§ Directions for this task: Return all lines from the listing below in which the string "then" occurs.

(Input data Opens)

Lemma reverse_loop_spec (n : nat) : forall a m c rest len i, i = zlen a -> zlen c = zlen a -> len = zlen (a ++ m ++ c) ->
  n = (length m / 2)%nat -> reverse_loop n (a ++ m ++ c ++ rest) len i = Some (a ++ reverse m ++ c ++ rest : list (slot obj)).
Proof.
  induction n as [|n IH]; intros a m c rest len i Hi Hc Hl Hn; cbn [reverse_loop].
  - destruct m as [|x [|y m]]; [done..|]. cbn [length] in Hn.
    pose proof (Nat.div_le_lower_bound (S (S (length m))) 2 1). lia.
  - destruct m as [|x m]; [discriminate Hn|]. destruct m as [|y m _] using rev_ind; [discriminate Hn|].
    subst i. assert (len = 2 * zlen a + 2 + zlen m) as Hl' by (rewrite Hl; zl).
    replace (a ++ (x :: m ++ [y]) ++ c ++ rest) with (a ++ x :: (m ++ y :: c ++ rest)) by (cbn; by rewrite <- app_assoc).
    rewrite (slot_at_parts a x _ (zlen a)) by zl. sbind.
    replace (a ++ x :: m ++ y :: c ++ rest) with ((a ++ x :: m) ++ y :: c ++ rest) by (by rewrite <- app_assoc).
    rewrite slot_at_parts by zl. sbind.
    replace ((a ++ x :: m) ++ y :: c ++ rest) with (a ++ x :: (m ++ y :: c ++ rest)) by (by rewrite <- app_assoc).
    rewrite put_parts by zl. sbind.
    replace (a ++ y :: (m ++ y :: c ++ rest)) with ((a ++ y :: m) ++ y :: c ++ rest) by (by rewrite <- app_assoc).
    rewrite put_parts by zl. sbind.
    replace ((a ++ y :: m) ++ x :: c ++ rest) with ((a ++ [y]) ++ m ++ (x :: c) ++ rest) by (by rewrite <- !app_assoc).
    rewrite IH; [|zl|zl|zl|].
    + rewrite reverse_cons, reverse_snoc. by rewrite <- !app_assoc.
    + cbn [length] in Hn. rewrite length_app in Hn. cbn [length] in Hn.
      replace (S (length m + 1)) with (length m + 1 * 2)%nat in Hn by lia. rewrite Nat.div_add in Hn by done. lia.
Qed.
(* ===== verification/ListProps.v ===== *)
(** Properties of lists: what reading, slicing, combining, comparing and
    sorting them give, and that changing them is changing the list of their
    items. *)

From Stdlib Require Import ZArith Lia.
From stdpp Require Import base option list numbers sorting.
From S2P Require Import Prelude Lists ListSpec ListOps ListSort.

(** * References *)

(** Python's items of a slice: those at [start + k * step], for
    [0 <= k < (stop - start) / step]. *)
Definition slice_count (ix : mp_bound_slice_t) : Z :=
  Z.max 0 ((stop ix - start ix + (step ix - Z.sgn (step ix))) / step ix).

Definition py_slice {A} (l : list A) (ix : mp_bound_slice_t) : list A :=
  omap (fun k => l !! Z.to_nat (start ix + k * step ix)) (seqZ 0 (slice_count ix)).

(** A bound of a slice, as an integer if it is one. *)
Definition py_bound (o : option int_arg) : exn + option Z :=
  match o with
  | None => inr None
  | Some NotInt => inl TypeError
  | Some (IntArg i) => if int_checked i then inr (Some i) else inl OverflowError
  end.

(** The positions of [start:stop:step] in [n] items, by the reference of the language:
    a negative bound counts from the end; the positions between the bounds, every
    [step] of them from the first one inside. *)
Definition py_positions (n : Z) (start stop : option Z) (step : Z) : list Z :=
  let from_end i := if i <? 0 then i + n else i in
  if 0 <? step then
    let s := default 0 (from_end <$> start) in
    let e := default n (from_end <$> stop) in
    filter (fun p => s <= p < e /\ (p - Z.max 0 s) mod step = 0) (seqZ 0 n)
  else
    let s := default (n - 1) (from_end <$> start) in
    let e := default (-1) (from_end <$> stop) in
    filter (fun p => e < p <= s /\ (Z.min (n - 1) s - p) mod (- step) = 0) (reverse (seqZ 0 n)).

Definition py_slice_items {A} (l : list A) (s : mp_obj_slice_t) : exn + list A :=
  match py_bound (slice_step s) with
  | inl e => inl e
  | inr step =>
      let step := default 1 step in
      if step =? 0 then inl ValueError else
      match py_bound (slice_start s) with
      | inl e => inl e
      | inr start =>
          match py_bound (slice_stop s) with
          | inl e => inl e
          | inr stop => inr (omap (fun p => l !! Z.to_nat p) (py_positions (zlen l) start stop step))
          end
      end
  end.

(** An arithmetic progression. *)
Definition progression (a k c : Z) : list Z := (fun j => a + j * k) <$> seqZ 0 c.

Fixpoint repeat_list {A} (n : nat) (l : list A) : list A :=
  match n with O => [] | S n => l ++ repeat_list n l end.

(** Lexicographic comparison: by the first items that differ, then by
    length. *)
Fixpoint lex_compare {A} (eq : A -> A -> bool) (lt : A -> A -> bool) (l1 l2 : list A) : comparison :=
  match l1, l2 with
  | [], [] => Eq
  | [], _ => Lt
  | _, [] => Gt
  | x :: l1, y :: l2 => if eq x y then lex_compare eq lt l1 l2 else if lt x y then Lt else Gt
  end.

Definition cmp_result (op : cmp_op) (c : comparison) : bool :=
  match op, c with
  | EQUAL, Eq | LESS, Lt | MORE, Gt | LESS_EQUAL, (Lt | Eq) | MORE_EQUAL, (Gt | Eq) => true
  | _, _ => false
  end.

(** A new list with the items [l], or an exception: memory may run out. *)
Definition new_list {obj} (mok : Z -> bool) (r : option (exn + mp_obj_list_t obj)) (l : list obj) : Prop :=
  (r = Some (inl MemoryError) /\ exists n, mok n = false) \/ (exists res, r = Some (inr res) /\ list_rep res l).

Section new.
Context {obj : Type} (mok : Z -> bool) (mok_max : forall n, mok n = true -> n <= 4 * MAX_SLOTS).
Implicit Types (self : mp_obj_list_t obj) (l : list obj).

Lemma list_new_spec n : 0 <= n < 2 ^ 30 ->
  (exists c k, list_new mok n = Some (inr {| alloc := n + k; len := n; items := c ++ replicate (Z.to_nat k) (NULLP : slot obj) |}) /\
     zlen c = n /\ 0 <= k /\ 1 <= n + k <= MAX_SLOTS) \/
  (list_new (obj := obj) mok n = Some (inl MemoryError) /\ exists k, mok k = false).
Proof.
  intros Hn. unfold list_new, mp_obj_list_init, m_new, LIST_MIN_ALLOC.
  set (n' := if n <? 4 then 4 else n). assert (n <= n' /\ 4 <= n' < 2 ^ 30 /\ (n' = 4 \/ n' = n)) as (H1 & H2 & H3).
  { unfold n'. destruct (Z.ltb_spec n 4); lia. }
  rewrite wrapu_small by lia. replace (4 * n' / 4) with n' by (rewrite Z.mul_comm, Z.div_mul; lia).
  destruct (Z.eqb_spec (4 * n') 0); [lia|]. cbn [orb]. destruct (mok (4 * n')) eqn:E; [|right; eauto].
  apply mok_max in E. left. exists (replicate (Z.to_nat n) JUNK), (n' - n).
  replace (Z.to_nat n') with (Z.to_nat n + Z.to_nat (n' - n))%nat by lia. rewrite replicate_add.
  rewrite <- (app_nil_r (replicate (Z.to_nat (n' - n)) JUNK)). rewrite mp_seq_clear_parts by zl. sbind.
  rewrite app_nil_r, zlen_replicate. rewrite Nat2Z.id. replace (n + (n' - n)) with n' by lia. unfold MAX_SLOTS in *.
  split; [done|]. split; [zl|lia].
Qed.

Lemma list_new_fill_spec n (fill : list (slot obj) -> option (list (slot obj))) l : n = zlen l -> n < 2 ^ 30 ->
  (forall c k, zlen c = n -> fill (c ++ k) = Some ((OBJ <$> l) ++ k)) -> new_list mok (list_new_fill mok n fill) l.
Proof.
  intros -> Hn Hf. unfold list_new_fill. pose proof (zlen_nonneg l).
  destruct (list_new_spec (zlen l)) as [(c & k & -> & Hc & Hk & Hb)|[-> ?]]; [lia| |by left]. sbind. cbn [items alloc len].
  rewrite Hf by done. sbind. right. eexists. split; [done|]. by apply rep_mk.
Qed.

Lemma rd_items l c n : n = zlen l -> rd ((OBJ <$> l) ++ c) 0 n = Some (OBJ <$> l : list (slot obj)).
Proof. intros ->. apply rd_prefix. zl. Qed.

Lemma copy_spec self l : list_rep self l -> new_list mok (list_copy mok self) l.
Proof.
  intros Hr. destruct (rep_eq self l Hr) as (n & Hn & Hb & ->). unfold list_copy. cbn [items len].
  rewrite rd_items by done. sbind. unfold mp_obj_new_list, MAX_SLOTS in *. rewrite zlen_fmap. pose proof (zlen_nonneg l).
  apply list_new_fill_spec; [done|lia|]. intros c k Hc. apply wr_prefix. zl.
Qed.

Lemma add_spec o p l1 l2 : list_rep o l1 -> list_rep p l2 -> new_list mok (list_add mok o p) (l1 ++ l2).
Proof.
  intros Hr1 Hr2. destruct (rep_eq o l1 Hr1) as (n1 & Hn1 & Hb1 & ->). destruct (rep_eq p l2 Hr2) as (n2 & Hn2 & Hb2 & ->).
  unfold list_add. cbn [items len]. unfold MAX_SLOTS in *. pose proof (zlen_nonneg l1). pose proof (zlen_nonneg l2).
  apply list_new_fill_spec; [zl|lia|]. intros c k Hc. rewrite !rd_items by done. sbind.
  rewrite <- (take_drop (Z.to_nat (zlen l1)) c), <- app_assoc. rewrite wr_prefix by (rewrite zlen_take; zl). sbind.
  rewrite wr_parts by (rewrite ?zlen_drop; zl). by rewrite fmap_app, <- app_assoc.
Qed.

(Input data Closes)

§ Exercise output:
  | Some (IntArg i) => if int_checked i then inr (Some i) else inl OverflowError
  let from_end i := if i <? 0 then i + n else i in
  if 0 <? step then
      if step =? 0 then inl ValueError else
(** Lexicographic comparison: by the first items that differ, then by
  | x :: l1, y :: l2 => if eq x y then lex_compare eq lt l1 l2 else if lt x y then Lt else Gt
  set (n' := if n <? 4 then 4 else n). assert (n <= n' /\ 4 <= n' < 2 ^ 30 /\ (n' = 4 \/ n' = n)) as (H1 & H2 & H3).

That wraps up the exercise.